The 2019 DFCM Faculty Awards Event & Inaugural International Family Medicine Lecture

Join your fellow colleagues on Thursday, June 20 from 5:30 to 9:00 PM at the Hart House Great Hall as we celebrate the DFCM award winners, external award winners, welcome new faculty members and congratulate junior and senior promotions. We will also be joined by Dr. Iona Heath who will deliver the inaugural DFCM International Family Medicine Lecture.

For more information and to register, please visit our Eventbrite page here.

DFCM 50th Anniversary Inaugural International Family Medicine Lecture

In celebration of our 50th Anniversary, we have created the DFCM 50th Anniversary International Family Medicine Lecture which will be held annually and delivered by a global leader in our discipline. This year's inaugural lecture will be presented by international family medicine orator Dr. Iona Heath.

Lecture Title: Family Medicine - Nuturing Relationships in a Hyperconnected World

Relationships are fundamental to human existence and human beings seek to create enduring and trusting relationships in all spheres of life, not least within healthcare, and particularly, within family practice where, in the face of the terrors and uncertainties of illness, the possibility of serial encounters over time can be used to foster continuity of care within an ongoing and mutually trusting relationship. Yet everywhere in our globalised and hyperconnected world, these ongoing relationships are threatened by fragmentation and the myth of certainty.

Iona Heath
Dr. Iona Heath

Retired inner city general practitioner in Kentish Town in London (1975-2010). Member at Large of the WONCA world executive (2007–2013). Past President of the UK Royal College of General Practitioners (2009-2012).

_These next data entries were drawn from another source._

Lemma word_nonzero w : word_ok w -> (w <> 0 <-> exists k, 0 <= k < 64 /\ Z.testbit w k = true).
Proof.
  intros Hw. split.
  - intros Hne. exists (Z.log2 w). pose proof (Z.log2_nonneg w).
    assert (Z.log2 w < 64) by (apply Z.log2_lt_pow2; unfold word_ok in Hw; lia).
    split; [lia|]. apply Z.bit_log2. unfold word_ok in Hw. lia.
  - intros (k & _ & Hk) ->. by rewrite Z.bits_0 in Hk.
Qed.

Lemma trailing_zeros_spec w :
  word_ok w -> w <> 0 ->
  0 <= trailing_zeros w < 64 /\ Z.testbit w (trailing_zeros w) = true /\
  (forall k, 0 <= k < 64 -> Z.testbit w k = true -> trailing_zeros w <= k).
Proof.
  intros Hw Hne. unfold trailing_zeros.
  destruct (list_find _ _) as [[j x]|] eqn:E.
  - apply list_find_Some in E as (E1 & E2 & E3).
    apply lookup_seqZ in E1 as [-> Hj]. split; [lia|]. split; [done|].
    intros k Hk Htk. destruct (Z.lt_ge_cases k (0 + Z.of_nat j)) as [Hlt|]; [|done].
    exfalso. eapply (E3 (Z.to_nat k) k); [apply lookup_seqZ; lia|lia|done].
  - exfalso. apply list_find_None in E. rewrite Forall_forall in E.
    apply (word_nonzero w Hw) in Hne as (k & Hk & Ht).
    eapply E; [|exact Ht]. apply list_elem_of_In, in_zrange. lia.
Qed.

Lemma leading_zeros_spec w :
  word_ok w -> w <> 0 ->
  0 <= 63 - leading_zeros w < 64 /\ Z.testbit w (63 - leading_zeros w) = true /\
  (forall k, 0 <= k < 64 -> Z.testbit w k = true -> k <= 63 - leading_zeros w).
Proof.
  intros Hw Hne. unfold leading_zeros.
  destruct (list_find _ _) as [[j x]|] eqn:E.
  - apply list_find_Some in E as (E1 & E2 & E3).
    assert (forall m, (m < 64)%nat -> reverse (zrange 0 64) !! m = Some (63 - Z.of_nat m)) as Hrev.
    { intros m Hm. rewrite reverse_lookup by (unfold zrange; rewrite length_seqZ; lia).
      apply lookup_seqZ. unfold zrange. rewrite length_seqZ. lia. }
    assert (j < 64)%nat as Hj.
    { apply lookup_lt_Some in E1. rewrite length_reverse in E1. unfold zrange in E1. rewrite length_seqZ in E1. lia. }
    rewrite Hrev in E1 by done. injection E1 as <-.
    replace (63 - (63 - (63 - Z.of_nat j))) with (63 - Z.of_nat j) by lia.
    split; [lia|]. split; [done|].
    intros k Hk Htk. destruct (Z.lt_ge_cases (63 - Z.of_nat j) k) as [Hlt|]; [|done].
    exfalso. eapply (E3 (Z.to_nat (63 - k)) k); [rewrite Hrev by lia; f_equal; lia|lia|done].
  - exfalso. apply list_find_None in E. rewrite Forall_forall in E.
    apply (word_nonzero w Hw) in Hne as (k & Hk & Ht).
    eapply E; [|exact Ht]. rewrite elem_of_reverse. apply list_elem_of_In, in_zrange. lia.
Qed.

Lemma lor_word_ok w b : word_ok w -> 0 <= b < 64 -> word_ok (Z.lor w (Z.shiftl 1 b)).
Proof.
  intros Hw Hb. rewrite Z.shiftl_1_l.
  assert (0 <= Z.lor w (2 ^ b)) by (apply Z.lor_nonneg; unfold word_ok in Hw; lia).
  split; [done|]. apply Z.log2_lt_cancel. rewrite (Z.log2_pow2 64) by lia.
  rewrite Z.log2_lor by (unfold word_ok in Hw; lia). rewrite Z.log2_pow2 by lia.
  apply Z.max_lub_lt; [|lia]. destruct (Z.eq_dec w 0) as [->|]; [simpl; lia|].
  apply Z.log2_lt_pow2; unfold word_ok in Hw; lia.
Qed.
Lemma region_eq z :
  0 <= z <= 4 ->
  bid_region (the_map mid t) z = band_range mid t (4 - z) /\
  ask_region (the_map mid t) z = band_range mid t (5 + z).
Proof.
  intros Hz. pose proof total_bounds as Htot. unfold total, NONE in Htot.
  pose proof (half_pos 0 ltac:(lia)). pose proof (half_pos 1 ltac:(lia)).
  pose proof (half_pos 2 ltac:(lia)). pose proof (half_pos 3 ltac:(lia)).
  pose proof (base_bounds 0 ltac:(lia)) as Hb0. pose proof (base_bounds 1 ltac:(lia)) as Hb1.
  pose proof (base_bounds 2 ltac:(lia)) as Hb2. pose proof (base_bounds 3 ltac:(lia)) as Hb3.
  change (0 + 1) with 1 in *. change (1 + 1) with 2 in *. change (2 + 1) with 3 in *. change (3 + 1) with 4 in *.
  unfold total in *.
  assert (forall x, x / 2 * 2 <= x) as Hd by (intros; dlia).
  pose proof (Hd (zs mid t 0)). pose proof (Hd (zs mid t 1)). pose proof (Hd (zs mid t 2)). pose proof (Hd (zs mid t 3)).
  clear Hd.
  assert (z = 0 \/ z = 1 \/ z = 2 \/ z = 3 \/ z = 4) as [->|[->|[->|[->| ->]]]] by lia;
    unfold bid_region, ask_region;
    [change (arr (base_indices (the_map mid t)) 0) with (base mid t 0); change (arr (zone_slots (the_map mid t)) 0) with (zs mid t 0)
    |change (arr (base_indices (the_map mid t)) 1) with (base mid t 1); change (arr (zone_slots (the_map mid t)) 1) with (zs mid t 1)
    |change (arr (base_indices (the_map mid t)) 2) with (base mid t 2); change (arr (zone_slots (the_map mid t)) 2) with (zs mid t 2)
    |change (arr (base_indices (the_map mid t)) 3) with (base mid t 3); change (arr (zone_slots (the_map mid t)) 3) with (zs mid t 3)
    |change (arr (base_indices (the_map mid t)) 4) with (base mid t 4); change (arr (zone_slots (the_map mid t)) 4) with 2 ];
    norm_band.
  1-4: match goal with |- context [?z =? 4] => change (z =? 4) with false end; cbn beta iota.
  1-4: match goal with |- context [zs ?m ?t ?z / 2 =? 0] => replace (zs m t z / 2 =? 0) with false by lia end.
  5: rewrite Z.eqb_refl.
  all: rewrite !wrap_u32_id by width_lia; done.
Qed.

(** The range list the book walks is the ten bands in price order. *)
Lemma price_asc_bands : build_price_asc (the_map mid t) = bands mid t.
Proof.
  unfold build_price_asc. cbn [map].
  pose proof (region_eq 0 ltac:(lia)) as [-> ->]. pose proof (region_eq 1 ltac:(lia)) as [-> ->].
  pose proof (region_eq 2 ltac:(lia)) as [-> ->]. pose proof (region_eq 3 ltac:(lia)) as [-> ->].
  pose proof (region_eq 4 ltac:(lia)) as [-> ->].
  change (4 - 4) with 0; change (4 - 3) with 1; change (4 - 2) with 2; change (4 - 1) with 3;
  change (4 - 0) with 4; change (5 + 0) with 5; change (5 + 1) with 6; change (5 + 2) with 7;
  change (5 + 3) with 8; change (5 + 4) with 9.
  cbn [app List.filter]. rewrite !bands_nonempty by lia. reflexivity.
Qed.

(** A price below another lies in an earlier slot of the walk, or in the same
    slot. *)
Lemma walk_order p q :
  0 <= p <= q ->
  band mid p < band mid q \/ band mid p = band mid q /\ idx mid t p <= idx mid t q.
Proof.
  intros H. pose proof (band_mono p q H). destruct (Z.eq_dec (band mid p) (band mid q)); [right|lia].
  split; [done|]. by apply idx_mono.
Qed.

End Facts.

Section ZoneZero.
Context (mid t : Z).
Hypothesis Hcfg : cfg_ok mid t.

Lemma base_after_zone0 z : 1 <= z <= 4 -> zs mid t 0 <= base mid t z.
Proof.
  intros Hz. pose proof (zs_nonneg mid t Hcfg 1). pose proof (zs_nonneg mid t Hcfg 2).
  pose proof (zs_nonneg mid t Hcfg 3).
  assert (z = 1 \/ z = 2 \/ z = 3 \/ z = 4) as [->|[->|[->| ->]]] by lia; cbn [base]; lia.
Qed.

(** A slot below [zone_slots[0]] holds zone 0 prices only. *)
Lemma zone0_of_idx x : 0 <= x -> idx mid t x < zs mid t 0 -> zone mid x = 0.
Proof.
  intros Hx Hix. pose proof (zone_range mid x).
  destruct (Z.eq_dec (zone mid x) 0) as [|Hne]; [done|]. exfalso.
  pose proof (base_after_zone0 (zone mid x) ltac:(lia)) as Hbase.
  pose proof (offset_range mid t Hcfg x) as Ho. pose proof (zs_nonneg mid t Hcfg (zone mid x)).
  unfold idx in Hix. destruct (zone mid x =? 4) eqn:E4; bool_to_prop.
  { rewrite E4 in Hbase. destruct (mid <=? x); lia. }
  destruct (zs mid t (zone mid x) / 2 =? 0) eqn:Eh; bool_to_prop; [lia|].
  specialize (Ho E4 ltac:(dlia)). destruct (mid <=? x); lia.
Qed.

(** The cap on the offset never bites in zone 0. *)
Lemma zone0_idx x :
  0 <= x -> zone mid x = 0 ->
  idx mid t x = if mid <=? x then zs mid t 0 / 2 + dist mid x / t else zs mid t 0 / 2 - 1 - dist mid x / t.
Proof.
  intros Hx Ez. destruct (co_tick _ _ Hcfg) as [Ht _].
  pose proof (zone_dist mid t Hcfg x Hx) as Hd. rewrite Ez in Hd.
  assert (0 <= dist mid x / t) by (apply Z.div_pos; unfold dist; lia).
  assert (zs mid t 0 / 2 = (pc mid 5 - 1) / t + 1) as Ec.
  { cbn [zs]. rewrite Z.mul_comm, Z.div_mul by lia. unfold cdiv.
    replace (pc mid 5 + t - 1) with (pc mid 5 - 1 + 1 * t) by lia. rewrite Z.div_add by lia. lia. }
  assert (dist mid x / t <= (pc mid 5 - 1) / t) by (apply Z.div_le_mono; lia).
  unfold idx, offset. rewrite Ez. cbn [raw zstart]. rewrite Z.sub_0_r, Z.min_l by lia.
  change (0 =? 4) with false. replace (zs mid t 0 / 2 =? 0) with false by lia.
  cbn [base]. destruct (mid <=? x); lia.
Qed.

Lemma aligned_div a m : 0 < t -> a mod t = 0 -> (a - m) / t = a / t + (- m) / t.
Proof.
  intros Ht Ha. rewrite (Z.div_mod a t) at 1 by lia. rewrite Ha, Z.add_0_r.
  replace (t * (a / t) - m) with (a / t * t + - m) by lia. by rewrite Z.div_add_l by lia.
Qed.

(** Zone 0 is exact: tick-aligned prices never share one of its slots. *)
Lemma zone0_exact p q :
  0 <= p -> 0 <= q -> p mod t = 0 -> q mod t = 0 ->
  idx mid t p = idx mid t q -> idx mid t p < zs mid t 0 -> p = q.
Proof.
  intros Hp Hq Hpt Hqt Heq Hlt. destruct (co_tick _ _ Hcfg) as [Ht _].
  pose proof (zone0_idx p Hp (zone0_of_idx p Hp Hlt)) as Ep.
  pose proof (zone0_idx q Hq (zone0_of_idx q Hq ltac:(lia))) as Eq.
  assert (0 <= dist mid p / t /\ 0 <= dist mid q / t) as [Hop Hoq]
    by (split; apply Z.div_pos; unfold dist; lia).
  rewrite Ep, Eq in Heq. enough (p / t = q / t) by (rewrite (Z.div_mod p t), (Z.div_mod q t) by lia; lia).
  unfold dist in *. destruct (mid <=? p) eqn:E1, (mid <=? q) eqn:E2; bool_to_prop; try lia.
  - rewrite !Z.abs_eq in Heq by lia. rewrite !aligned_div in Heq by (done || lia). lia.
  - rewrite !Z.abs_neq in Heq by lia.
    assert (forall x, x mod t = 0 -> - (x - mid) / t = mid / t - x / t) as Hneg.
    { intros x Hxt. rewrite (Z.div_mod x t) at 1 by lia. rewrite Hxt, Z.add_0_r.
      replace (- (t * (x / t) - mid)) with (mid + (- (x / t)) * t) by lia. rewrite Z.div_add by lia. lia. }
    rewrite !Hneg in Heq by done. lia.
Qed.
End ZoneZero.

Iona Heath has written regularly for the British Medical Journal and has contributed essays to many other medical journals across the world. She has been particularly interested to explore the nature of general practice, the importance of medical generalism, issues of justice and liberty in relation to health care, the corrosive influence of the medical industrial complex and the commercialisation of medicine, and the challenges posed by disease-mongering, the care of the dying, and violence within families.